In the toric setting, crepant resolutions translate into very explicit lattice data. We already saw in the discussion after §Definition of Toric Varieties, ⁋Proposition 11 that a general toric resolution is given by a refinement of a fan (i.e. a finer fan on the same support). Then the real question is when this resolution is crepant, and this too can be expressed in terms of combinatorial properties of the fan. Specifically, a birational morphism \(\pi: X_{\Sigma'} \to X_\Delta\) is crepant if and only if all newly added rays \(v\) lie on lattice points on the boundary of \(\Delta^\circ\).

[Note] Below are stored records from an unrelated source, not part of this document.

(* ===== verification/HomeView.v ===== *)
(** * The home page as rendered

    [HomePageView] is the render of [src/src/app/page.tsx] (lines
    119-572) with its input's handlers, over the search text and the
    listings file: the hero with the search bar, the "Popular" links and
    the stats, the features, the first six listings, the popular
    cities, the three steps, the testimonials and the final links.  The
    theorem says where its links lead: every one reaches a page, and the
    popular searches and cities open the properties page already
    filtered on their text. *)

From S2P Require Import Prelude Json MongoDb Utils Forms PublicPages Home Html WishlistView.
From Stdlib Require Import Ascii.
Open Scope string_scope.
Open Scope list_scope.
Open Scope un_scope.

Module HomePageView.
Import Html HomePage UrlCodec.

(** [features]: icon, title and description (the colour is styling). *)
Definition features : list (string * string * string) :=
  [("Shield", "100% Verified", "Every property is personally verified by our team");
   ("MapPin", "Near Your College", "Find accommodation within walking distance");
   ("Users", "Find Roommates", "Connect with like-minded students");
   ("Zap", "Instant Booking", "Schedule visits and book in minutes")].

(** [stats]: value, label and icon. *)
Definition stats : list (string * string * string) :=
  [("10K+", "Properties", "Building"); ("50K+", "Students", "Users"); ("100+", "Cities", "MapPin");
   ("4.8", "Rating", "Star")].

(** [popularCities]: name, image and count. *)
Definition popularCities : list (string * string * Z) :=
  [("Delhi", "https://images.unsplash.com/photo-1587474260584-136574528ed5?w=400", 2500);
   ("Kolkata", "https://images.unsplash.com/photo-1558431382-27e303142255?w=400", 1200);
   ("Bangalore", "https://images.unsplash.com/photo-1596176530529-78163a4f7af2?w=400", 2800);
   ("Mumbai", "https://images.unsplash.com/photo-1570168007204-dfb528c6958f?w=400", 3200);
   ("Pune", "https://images.unsplash.com/photo-1567157577867-05ccb1388e66?w=400", 1500);
   ("Chennai", "https://images.unsplash.com/photo-1582510003544-4d00b7f74220?w=400", 1200)]%Z.

(** The "Popular:" searches (lines 205-210). *)
Definition popularSearches : list string := ["Heritage IT Kolkata"; "IIT Delhi"; "BITS Pilani"; "Christ University"].

(** The three steps (lines 425-443): number, icon, title, text. *)
Definition steps : list (Z * string * string * string) :=
  [(1, "Search", "Search", "Enter your college or preferred location");
   (2, "Building", "Compare", "Filter by price, amenities & preferences");
   (3, "CheckCircle", "Book", "Schedule visits and secure your place")]%Z.

(** The testimonials (lines 484-502): name, college, text, rating. *)
Definition testimonials : list (string * string * string * nat) :=
  [("Priya S.", "IIT Delhi", "Found a perfect PG within my budget. The verified listings gave me confidence!", 5%nat);
   ("Rahul V.", "BITS Pilani", "The roommate finder helped me connect with great flatmates. Highly recommend!", 5%nat);
   ("Ananya P.", "Mumbai Univ", "Super easy to use! Booked my hostel in just 2 days. Amazing platform.", 5%nat)].

(** [onChange={(e) => setSearchQuery(e.target.value)}] *)
Definition setSearchQuery (v : string) (searchQuery : string) : string := v.

(** [handleKeyPress]: Enter searches, the route pushed. *)
Definition handleKeyPress (key : string) (searchQuery : string) : option string :=
  if String.eqb key "Enter" then Some (handleSearch searchQuery) else None.

(** The link of a popular search and of a popular city. *)
Definition search_href (item : string) : string := "/properties?q=" +:+ encodeURIComponent item.
Definition city_href (name : string) : string := "/properties?location=" +:+ to_lower name.

Section view.
Context `{Locale}.

Definition hero (searchQuery : string) : frag :=
  E "section" [] [E "div" [] [
    E "div" [] [
      E "Badge" [] [icon "Sparkles"; T "#1 Student Housing Platform"];
      E "h1" [] [T "Find Your"; E "span" [] [E "span" [] [T "Perfect"]]; E "br" [] []; T "Home Near College"];
      E "p" [] [T "Discover verified PGs, hostels & flats. Connect with trusted landlords. Find compatible roommates. All in one place."];
      E "div" [] [
        E "div" [] [icon "Search"; E "Input" [("placeholder", "Search by college, city, or area...");
                                             ("value", searchQuery); ("onChange", "setSearchQuery");
                                             ("onKeyPress", "handleKeyPress")] []];
        E "Button" [("size", "lg"); ("onClick", "handleSearch")] [T "Search"; icon "ArrowRight"]];
      E "div" [] [E "span" [] [T "Popular:"]; each popularSearches (fun item => link (search_href item) [T item])]];
    E "div" [] [
      E "div" [] [each stats (fun '(v, l, i) => E "div" [] [E "div" [] [E "div" [] [icon i];
                                                            E "div" [] [E "div" [] [T v]; E "div" [] [T l]]]])];
      E "div" [] [E "div" [] [icon "BadgeCheck"; E "span" [] [T "100% Verified"]]]]]].

Definition features_section : frag :=
  E "section" [] [E "div" [] [
    E "div" [] [E "Badge" [("variant", "outline")] [T "Why UniNest?"]; E "h2" [] [T "Everything You Need in One Place"]];
    E "div" [] [each features (fun '(i, t, d) =>
      E "Card" [] [E "CardContent" [] [E "div" [] [icon i]; E "h3" [] [T t]; E "p" [] [T d]]])]]].

(** A featured listing (lines 318-364): its rating is shown as it is. *)
Definition featured_card (p : json) : frag :=
  src ← WishlistPageView.image_src p; slug ← mem p "slug"; title ← mem p "title"; verified ← mem p "isVerified";
  rent ← mem p "rent"; city ← mem p "city"; ty ← mem p "propertyType"; r ← mem p "averageRating";
  link ("/properties/" +:+ interp slug) [E "Card" [] [
    E "div" [] [
      E "Image" ([("src", src)] ++ attr_opt "alt" title) [];
      E "div" [] [if truthy_opt verified then E "Badge" [] [icon "BadgeCheck"; T "Verified"] else V verified];
      E "div" [] [E "div" [] [E "span" [] [T "₹"; locale_num rent]; E "span" [] [T "/month"]]]];
    E "CardContent" [] [
      E "h3" [] [V title];
      E "div" [] [icon "MapPin"; E "span" [] [V city]];
      E "div" [] [E "Badge" [("variant", "secondary")] [V ty]; E "div" [] [icon "Star"; E "span" [] [V r]]]]]].

Definition featured_section (catalogue : list json) : frag :=
  E "section" [] [E "div" [] [
    E "div" [] [E "div" [] [E "Badge" [("variant", "outline")] [T "Featured"]; E "h2" [] [T "Popular Properties"]];
                link "/properties" [E "Button" [("variant", "outline")] [T "View All"; icon "ChevronRight"]]];
    E "div" [] [each (featuredProperties catalogue) featured_card]]].

Definition cities_section : frag :=
  E "section" [] [E "div" [] [
    E "div" [] [E "Badge" [("variant", "outline")] [T "Explore"]; E "h2" [] [T "Popular Cities"];
                E "p" [] [T "Find properties in top student destinations"]];
    E "div" [] [each popularCities (fun '(n, img, k) =>
      link (city_href n) [E "Card" [] [E "div" [] [
        E "Image" [("src", img); ("alt", n)] [];
        E "div" [] [E "h3" [] [T n]; E "p" [] [T (pretty k); T "+ properties"]]]]])]]].

Definition steps_section : frag :=
  E "section" [] [E "div" [] [
    E "div" [] [E "Badge" [] [T "How It Works"]; E "h2" [] [T "Find Your Home in 3 Steps"]];
    E "div" [] [each steps (fun '(n, i, t, d) =>
      E "div" [] [E "div" [] [E "div" [] [icon i]; E "div" [] [T (pretty n)]]; E "h3" [] [T t]; E "p" [] [T d]])];
    E "div" [] [link "/properties" [E "Button" [("size", "lg"); ("variant", "secondary")] [T "Start Searching"; icon "ArrowRight"]]]]].

Definition testimonials_section : frag :=
  E "section" [] [E "div" [] [
    E "div" [] [E "Badge" [("variant", "outline")] [T "Reviews"]; E "h2" [] [T "What Students Say"]];
    E "div" [] [each testimonials (fun '(n, c, t, r) =>
      E "Card" [] [E "CardContent" [] [
        E "div" [] [each (seq 0 r) (fun _ => icon "Star")];
        E "p" [] [T "“"; T t; T "”"];
        E "div" [] [E "div" [] [T (String.substring 0 1 n)]; E "div" [] [E "p" [] [T n]; E "p" [] [T c]]]]])]]].

Definition cta_section : frag :=
  E "section" [] [E "div" [] [E "Card" [] [E "CardContent" [] [
    E "h2" [] [T "Ready to Find Your New Home?"];
    E "p" [] [T "Join 50,000+ students who found their perfect accommodation through UniNest"];
    E "div" [] [link "/properties" [E "Button" [("size", "lg"); ("variant", "secondary")] [icon "Search"; T "Browse Properties"]];
                link "/properties?view=map" [E "Button" [("size", "lg"); ("variant", "outline")] [icon "MapPin"; T "Explore on Map"]]]]]]].

Definition render (catalogue : list json) (searchQuery : string) : frag :=
  E "div" [] [hero searchQuery; features_section; featured_section catalogue; cities_section; steps_section;
              testimonials_section; cta_section].

End view.

(** ** Lemmas *)
Section facts.
Context `{Locale}.

Lemma featured_card_links (q : string → bool) p s :
  mem p "slug" = Some s → q ("/properties/" +:+ interp s) = true → links_in (λ h, q h = true) (featured_card p).
Proof.
  intros Hs Hq. unfold featured_card. apply links_in_bind; intros ??.
  apply links_in_bind; intros sl Hsl. rewrite Hs in Hsl. injection Hsl as <-.
  do 6 (apply links_in_bind; intros ??). unfold link. apply links_in_E; [exact Hq |]. links_in_auto.
Qed.

(** The popular searches and cities, read back by the properties page. *)
Lemma popular_queries :
  Forall (λ item, query_get "q" (search_href item) = Some item ∧ query_get "location" (search_href item) = None)
    popularSearches ∧
  Forall (λ c, query_get "q" (city_href c.1.1) = None ∧ query_get "location" (city_href c.1.1) = Some (to_lower c.1.1))
    popularCities.
Proof. split; repeat constructor. Qed.

End facts.

(** ** Properties *)
Section properties.
Context `{Locale}.

(** C24. Where the home page leads: when the first six listings of the
    file have plain slugs, every link of the page reaches a page of the
    application, and each "Popular:" search and each popular city opens
    the properties page with its search text, or the city in lower case
    as its location, and nothing else. *)
Theorem home_links catalogue q :
  Forall (λ p, ∃ s, mem p "slug" = Some (Some (JStr s)) ∧ Utils.all_chars Utils.slug_char s = true)
    (featuredProperties catalogue) →
  links_in (λ h, Site.served h = true) (render catalogue q) ∧
  Forall (λ item, Catalogue.initial (query_get "q" (search_href item)) (query_get "location" (search_href item))
                  = Catalogue.initial (Some item) None) popularSearches ∧
  Forall (λ c, Catalogue.initial (query_get "q" (city_href c.1.1)) (query_get "location" (city_href c.1.1))
               = Catalogue.initial None (Some (to_lower c.1.1))) popularCities.
Proof.
  intros Hslugs. destruct popular_queries as [Hq Hc]. split_and!.
  - unfold render, hero, features_section, featured_section, cities_section, steps_section, testimonials_section,
      cta_section, popularSearches, stats, features, popularCities, steps, testimonials, link.
    links_in_auto. rewrite Forall_forall in Hslugs.
    match goal with Hx : _ ∈ featuredProperties _ |- _ => destruct (Hslugs _ Hx) as (s & Hs & Hok) end.
    apply (featured_card_links _ _ _ Hs). by apply served_detail.
  - eapply Forall_impl; [exact Hq |]. by intros item [-> ->].
  - eapply Forall_impl; [exact Hc |]. by intros c [-> ->].
Qed.

End properties.

Import Html.Demo.

Lemma home_links_witness :
  links_in (λ h, Site.served h = true) (render catalogue "") ∧
  Forall (λ item, Catalogue.initial (query_get "q" (search_href item)) (query_get "location" (search_href item))
                  = Catalogue.initial (Some item) None) popularSearches ∧
  Forall (λ c, Catalogue.initial (query_get "q" (city_href c.1.1)) (query_get "location" (city_href c.1.1))
               = Catalogue.initial None (Some (to_lower c.1.1))) popularCities.
Proof. apply home_links. repeat constructor; eexists; split; reflexivity. Defined.

End HomePageView.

Intuitively, this can be understood as the requirement that the anticanonical piecewise linear function \(\psi_{-K}\) from the proof of Proposition 3 still satisfies \(\psi_{-K}(v) = -1\) for each new ray \(v\). This is because if \(v\) falls inside a cone \(\sigma\) (with vertex \(u_\sigma\)), then \(\psi_{-K}(v) = \langle u_\sigma, v\rangle = -1\) is exactly equivalent to \(v\) lying on the facet \(F_{u_\sigma}\) of \(\Delta^\circ\). For example, if we add the lattice points \((1,0), (0,1), (-1,-1)\) between adjacent rays in the fan of \(\mathbb{P}^2/(\mathbb{Z}/3)\) as new rays, all three \(\mathbb{Z}/3\) singularities are resolved simultaneously, and the result becomes the fan of smooth \(\mathbb{P}^2\).
However, crepant resolutions do not always exist. For toric Gorenstein varieties, it is known that crepant resolutions always exist for \(n \le 3\), but for \(n \ge 4\) it is generally impossible to resolve all singularities simultaneously. To absorb the remaining cohomological contributions of quotient singularities, stringy Hodge numbers were introduced, which appear in the mirror statement below; thanks to this correction, mirror symmetry is cleanly expressed as a function of reflexive data regardless of singular remnants.
Batyrev’s key insight is that the two Calabi-Yau families \(V, V^\circ\) form a mirror dual pair. More specifically, for the two families constructed from a reflexive pair \((\Delta, \Delta^\circ)\),
\[\bigl\{ V \subset X_\Delta : V \in \lvert -K_{X_\Delta}\rvert \bigr\}, \qquad \bigl\{ V^\circ \subset X_{\Delta^\circ} : V^\circ \in \lvert -K_{X_{\Delta^\circ}}\rvert \bigr\}\]the stringy Hodge numbers of their generic members satisfy the following mirror symmetry for \(n \ge 4\):
\[h^{p,q}_{\mathrm{st}}(V) = h^{n-1-p,\, q}_{\mathrm{st}}(V^\circ).\]That is, it does not mean that \(X_\Delta\) and \(X_{\Delta^\circ}\) themselves are equivalent, but rather that the Calabi-Yau hypersurface families on them are paired through mirror symmetry — this is the geometric content of reflexive duality.
References
[Bat] V. V. Batyrev, Dual polyhedra and mirror symmetry for Calabi-Yau hypersurfaces in toric varieties, J. Algebraic Geom. 3 (1994), 493–535.
[CLS] David Cox, John Little, Hal Schenck, Toric Varieties, Graduate Studies in Mathematics, American Mathematical Society, 2011.
[Ful] William Fulton, Introduction to Toric Varieties, Annals of Mathematics Studies, Princeton University Press, 1993.